What the task requires » Within the data below, find the string "apply" and return each line where it occurs.

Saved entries
*-*-*

Lemma torrent_add_command id h ft k :
  0 < id < 2 ^ 32 -> 0 <= ft < 2 ^ 8 -> h <> "" -> ascii_text h = true -> torrents k !! h = None -> dberr (WRecordTorrentHash id h) = None ->
  exists k' out, cmdTorrent control_exchange marshal pretty ["add"; "--id=" ++ dec id; "--info-hash=" ++ h; "--free-type=" ++ dec ft] cfg k = (k', Ok out) /\
    torrents k' = <[h := (NewTorrent id) {{ t_FreeType := ft }}]> (torrents k) /\ users k' = users k /\
    tables k' = db_RecordTorrentHash id h (tables k).
Proof using All.
  intros Hid Hft Hne Hasc Hnone Hdb. cbn [cmdTorrent]. unfold with_context. rewrite Hctx.
  change (String.eqb "add" "list") with false. change (String.eqb "add" "add") with true. cbv iota.
  rewrite torrent_flags by lia. apply String.eqb_neq in Hne. rewrite (proj2 (Z.eqb_neq id 0)), Hne by lia. cbn [orb].
  rewrite apiDo_plain by (done || reflexivity). unfold control_exchange. rewrite Hlisten. cbn [negb]. rewrite serve_torrents by done.
  unfold handleTorrents, is_method. cbn [cq_Method cq_Body String.eqb Ascii.eqb Bool.eqb]. unfold post_torrent. cbn [cq_Body]. rewrite json_torrent by (done || lia).
  cbn [tp_ID tp_InfoHash tp_FreeType]. rewrite (proj2 (Z.eqb_neq id 0)), Hne by lia. cbn [orb]. unfold torrents in Hnone. rewrite Hnone.
  unfold then_write. rewrite Hdb. do 2 eexists. split; [reflexivity|]. by destruct k as [[[] ? ?] ? ? ? ?].
Qed.

Lemma torrent_patch_command h ft k t :
  str_all safe h = true -> h <> "" -> 0 <= ft < 2 ^ 8 -> torrents k !! h = Some t ->
  exists k' out, cmdTorrent control_exchange marshal pretty ["patch"; "--info-hash=" ++ h; "--free-type=" ++ dec ft] cfg k = (k', Ok out) /\
    torrents k' = <[h := t {{ t_FreeType := ft }}]> (torrents k) /\ users k' = users k /\ tables k' = tables k.
Proof using All.
  intros Hs Hne Hft Ht. cbn [cmdTorrent]. unfold with_context. rewrite Hctx.
  change (String.eqb "patch" "list") with false. change (String.eqb "patch" "add") with false. change (String.eqb "patch" "delete") with false.
  change (String.eqb "patch" "patch") with true. cbv iota.
  assert (foldl free_arg ("", None) ["--info-hash=" ++ h; "--free-type=" ++ dec ft] = (h, Some ft)) as ->.
  { cbn [foldl]. unfold free_arg at 2. rewrite flag_app. unfold free_arg. change (flag "--info-hash=" ("--free-type=" ++ dec ft)) with (@None string).
    by rewrite flag_app, uint_value_dec. }
  apply String.eqb_neq in Hne as Hne'. rewrite Hne'.
  change ("/api/v1/torrents?info_hash=" ++ h) with ("/api/v1/torrents" ++ "?" ++ "info_hash" ++ "=" ++ h). rewrite apiDo_query by (done || reflexivity).
  unfold control_exchange. rewrite Hlisten. cbn [negb]. rewrite serve_torrents by done. unfold handleTorrents, is_method, get_hash. cbn [cq_Method cq_Query cq_Body String.eqb Ascii.eqb Bool.eqb].
  rewrite (query_single "info_hash" h), Hne' by done. unfold patch_torrent. unfold torrents in Ht. cbn [cq_Body]. rewrite Ht, json_free by (by intros ? [= <-]).
  do 2 eexists. split; [reflexivity|]. by destruct k as [[[] ? ?] ? ? ? ?].
Qed.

*-*-*

Answer to the exercise »
  rewrite torrent_flags by lia. apply String.eqb_neq in Hne. rewrite (proj2 (Z.eqb_neq id 0)), Hne by lia. cbn [orb].
  apply String.eqb_neq in Hne as Hne'. rewrite Hne'.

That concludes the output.